* _Stored data entries_

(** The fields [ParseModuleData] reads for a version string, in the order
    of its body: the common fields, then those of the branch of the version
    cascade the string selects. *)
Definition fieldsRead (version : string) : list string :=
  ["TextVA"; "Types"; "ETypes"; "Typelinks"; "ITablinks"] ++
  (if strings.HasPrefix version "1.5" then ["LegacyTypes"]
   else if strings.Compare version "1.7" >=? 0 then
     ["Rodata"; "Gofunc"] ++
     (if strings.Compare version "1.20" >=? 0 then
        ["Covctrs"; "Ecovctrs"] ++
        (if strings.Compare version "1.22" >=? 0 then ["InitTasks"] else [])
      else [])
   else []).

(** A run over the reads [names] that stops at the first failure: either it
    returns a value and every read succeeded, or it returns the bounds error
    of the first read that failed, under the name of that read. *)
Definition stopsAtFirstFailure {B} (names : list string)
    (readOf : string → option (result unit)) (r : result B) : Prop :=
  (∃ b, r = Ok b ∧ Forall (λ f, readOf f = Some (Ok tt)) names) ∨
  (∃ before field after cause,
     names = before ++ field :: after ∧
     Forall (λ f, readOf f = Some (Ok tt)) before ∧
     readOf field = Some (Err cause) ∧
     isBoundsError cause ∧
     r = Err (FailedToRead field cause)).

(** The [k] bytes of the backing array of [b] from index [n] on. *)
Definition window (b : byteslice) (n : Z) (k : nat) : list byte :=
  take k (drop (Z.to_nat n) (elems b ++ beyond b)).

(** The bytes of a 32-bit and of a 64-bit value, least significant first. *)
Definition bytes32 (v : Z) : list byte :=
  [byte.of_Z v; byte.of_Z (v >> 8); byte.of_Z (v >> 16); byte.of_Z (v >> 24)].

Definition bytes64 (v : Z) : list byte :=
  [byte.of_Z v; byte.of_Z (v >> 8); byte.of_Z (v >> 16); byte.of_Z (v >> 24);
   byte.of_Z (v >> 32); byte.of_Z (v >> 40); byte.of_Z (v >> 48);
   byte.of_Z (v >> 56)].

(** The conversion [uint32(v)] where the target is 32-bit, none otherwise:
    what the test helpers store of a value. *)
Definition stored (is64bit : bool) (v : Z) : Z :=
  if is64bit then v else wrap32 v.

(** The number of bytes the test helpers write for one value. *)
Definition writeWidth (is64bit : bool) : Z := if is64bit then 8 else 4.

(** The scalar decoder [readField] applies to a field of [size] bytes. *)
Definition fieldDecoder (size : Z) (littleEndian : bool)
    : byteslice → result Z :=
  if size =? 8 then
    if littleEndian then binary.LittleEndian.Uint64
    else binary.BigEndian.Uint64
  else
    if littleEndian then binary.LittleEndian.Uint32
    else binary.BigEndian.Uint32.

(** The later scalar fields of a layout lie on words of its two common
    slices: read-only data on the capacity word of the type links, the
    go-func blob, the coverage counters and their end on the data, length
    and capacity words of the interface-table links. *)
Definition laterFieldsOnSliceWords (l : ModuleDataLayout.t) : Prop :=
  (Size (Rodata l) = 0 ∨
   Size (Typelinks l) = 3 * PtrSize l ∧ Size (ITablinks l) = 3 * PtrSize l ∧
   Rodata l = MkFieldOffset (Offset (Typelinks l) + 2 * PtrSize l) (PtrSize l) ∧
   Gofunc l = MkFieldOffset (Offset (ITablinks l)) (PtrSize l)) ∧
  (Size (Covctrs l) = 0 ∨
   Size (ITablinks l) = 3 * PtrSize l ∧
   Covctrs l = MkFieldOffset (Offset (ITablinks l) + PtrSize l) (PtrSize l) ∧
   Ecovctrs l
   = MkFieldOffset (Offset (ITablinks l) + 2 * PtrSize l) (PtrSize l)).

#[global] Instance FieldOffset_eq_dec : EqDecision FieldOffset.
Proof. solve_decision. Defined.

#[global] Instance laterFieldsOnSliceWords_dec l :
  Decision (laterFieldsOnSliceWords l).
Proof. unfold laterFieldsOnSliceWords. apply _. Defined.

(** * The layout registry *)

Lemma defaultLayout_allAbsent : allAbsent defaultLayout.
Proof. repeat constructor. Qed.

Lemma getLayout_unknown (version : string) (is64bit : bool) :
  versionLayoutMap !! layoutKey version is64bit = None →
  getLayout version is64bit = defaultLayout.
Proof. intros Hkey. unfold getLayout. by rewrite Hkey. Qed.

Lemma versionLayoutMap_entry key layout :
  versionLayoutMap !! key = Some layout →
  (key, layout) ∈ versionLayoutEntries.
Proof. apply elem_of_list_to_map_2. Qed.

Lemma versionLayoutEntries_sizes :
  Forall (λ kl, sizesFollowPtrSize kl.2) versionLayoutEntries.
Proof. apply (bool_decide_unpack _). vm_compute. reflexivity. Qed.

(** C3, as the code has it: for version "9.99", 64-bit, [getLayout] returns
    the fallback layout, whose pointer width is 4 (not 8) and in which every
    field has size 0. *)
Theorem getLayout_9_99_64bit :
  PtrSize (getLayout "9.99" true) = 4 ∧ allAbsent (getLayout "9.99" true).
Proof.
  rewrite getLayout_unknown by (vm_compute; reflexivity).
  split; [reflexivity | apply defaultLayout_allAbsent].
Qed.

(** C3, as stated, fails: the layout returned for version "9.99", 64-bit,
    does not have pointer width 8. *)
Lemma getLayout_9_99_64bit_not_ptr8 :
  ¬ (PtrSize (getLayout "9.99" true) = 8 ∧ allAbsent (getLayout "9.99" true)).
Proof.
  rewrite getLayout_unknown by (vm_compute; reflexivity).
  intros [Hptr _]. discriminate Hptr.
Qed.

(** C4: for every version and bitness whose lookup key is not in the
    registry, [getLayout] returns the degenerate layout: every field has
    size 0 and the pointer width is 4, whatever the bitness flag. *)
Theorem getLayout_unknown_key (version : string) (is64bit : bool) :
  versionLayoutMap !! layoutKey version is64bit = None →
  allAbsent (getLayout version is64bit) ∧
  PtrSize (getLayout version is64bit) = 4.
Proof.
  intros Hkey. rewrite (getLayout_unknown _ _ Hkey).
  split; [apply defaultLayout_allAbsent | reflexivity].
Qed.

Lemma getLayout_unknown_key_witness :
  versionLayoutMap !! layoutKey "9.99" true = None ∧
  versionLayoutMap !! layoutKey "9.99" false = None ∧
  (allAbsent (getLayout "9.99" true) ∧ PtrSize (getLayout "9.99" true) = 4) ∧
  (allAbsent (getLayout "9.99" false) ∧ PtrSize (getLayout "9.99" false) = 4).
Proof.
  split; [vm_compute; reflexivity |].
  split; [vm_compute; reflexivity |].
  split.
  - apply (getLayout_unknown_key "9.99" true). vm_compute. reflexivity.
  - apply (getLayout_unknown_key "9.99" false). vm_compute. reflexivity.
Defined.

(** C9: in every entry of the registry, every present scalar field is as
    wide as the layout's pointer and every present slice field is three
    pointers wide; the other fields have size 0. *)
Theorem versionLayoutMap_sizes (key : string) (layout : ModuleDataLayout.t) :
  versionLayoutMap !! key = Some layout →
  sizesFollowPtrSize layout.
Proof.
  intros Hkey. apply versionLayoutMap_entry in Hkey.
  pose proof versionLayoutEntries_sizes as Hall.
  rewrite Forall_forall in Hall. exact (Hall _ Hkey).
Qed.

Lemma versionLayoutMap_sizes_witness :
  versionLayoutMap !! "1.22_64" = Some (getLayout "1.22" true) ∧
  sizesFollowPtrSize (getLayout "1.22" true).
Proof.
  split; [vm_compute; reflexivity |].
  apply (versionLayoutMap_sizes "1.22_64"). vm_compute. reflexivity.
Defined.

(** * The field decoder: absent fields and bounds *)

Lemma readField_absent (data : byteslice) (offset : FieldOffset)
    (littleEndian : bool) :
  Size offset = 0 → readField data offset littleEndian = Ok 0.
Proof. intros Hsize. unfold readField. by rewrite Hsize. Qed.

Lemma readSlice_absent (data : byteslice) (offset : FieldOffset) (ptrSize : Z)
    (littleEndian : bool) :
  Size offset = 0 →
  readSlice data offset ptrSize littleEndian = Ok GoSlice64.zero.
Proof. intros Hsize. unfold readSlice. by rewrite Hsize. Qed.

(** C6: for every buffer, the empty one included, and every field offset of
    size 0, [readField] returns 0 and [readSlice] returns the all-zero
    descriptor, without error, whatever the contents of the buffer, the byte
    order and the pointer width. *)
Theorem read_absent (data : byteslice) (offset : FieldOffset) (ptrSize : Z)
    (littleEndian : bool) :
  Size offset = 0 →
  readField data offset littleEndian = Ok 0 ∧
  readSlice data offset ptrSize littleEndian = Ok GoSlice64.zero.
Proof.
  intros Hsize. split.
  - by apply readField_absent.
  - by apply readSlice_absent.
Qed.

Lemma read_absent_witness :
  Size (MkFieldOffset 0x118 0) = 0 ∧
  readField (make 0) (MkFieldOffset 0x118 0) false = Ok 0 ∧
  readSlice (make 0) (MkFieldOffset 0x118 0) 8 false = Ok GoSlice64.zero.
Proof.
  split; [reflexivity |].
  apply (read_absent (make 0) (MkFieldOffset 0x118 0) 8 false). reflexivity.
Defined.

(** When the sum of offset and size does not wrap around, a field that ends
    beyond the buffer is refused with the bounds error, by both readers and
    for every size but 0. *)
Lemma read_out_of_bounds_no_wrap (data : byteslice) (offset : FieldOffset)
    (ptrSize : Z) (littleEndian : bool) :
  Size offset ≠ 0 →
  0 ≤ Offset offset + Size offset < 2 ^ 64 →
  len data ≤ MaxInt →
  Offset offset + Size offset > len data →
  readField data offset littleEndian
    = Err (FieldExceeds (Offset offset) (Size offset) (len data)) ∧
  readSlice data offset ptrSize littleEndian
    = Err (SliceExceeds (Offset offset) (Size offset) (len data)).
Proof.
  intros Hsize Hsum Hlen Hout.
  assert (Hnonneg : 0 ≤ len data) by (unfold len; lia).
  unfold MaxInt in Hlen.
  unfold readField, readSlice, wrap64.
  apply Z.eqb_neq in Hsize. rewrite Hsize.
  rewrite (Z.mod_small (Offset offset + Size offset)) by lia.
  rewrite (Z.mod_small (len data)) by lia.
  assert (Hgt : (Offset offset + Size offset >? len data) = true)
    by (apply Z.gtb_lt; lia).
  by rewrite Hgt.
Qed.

* _WORK ORDER_
Quote exactly the first line of the entries and every line after it, stopping with the line that contains "Definition fieldsRead (version".

* _PROBLEM SOLUTION_
(** The fields [ParseModuleData] reads for a version string, in the order
    of its body: the common fields, then those of the branch of the version
    cascade the string selects. *)
Definition fieldsRead (version : string) : list string :=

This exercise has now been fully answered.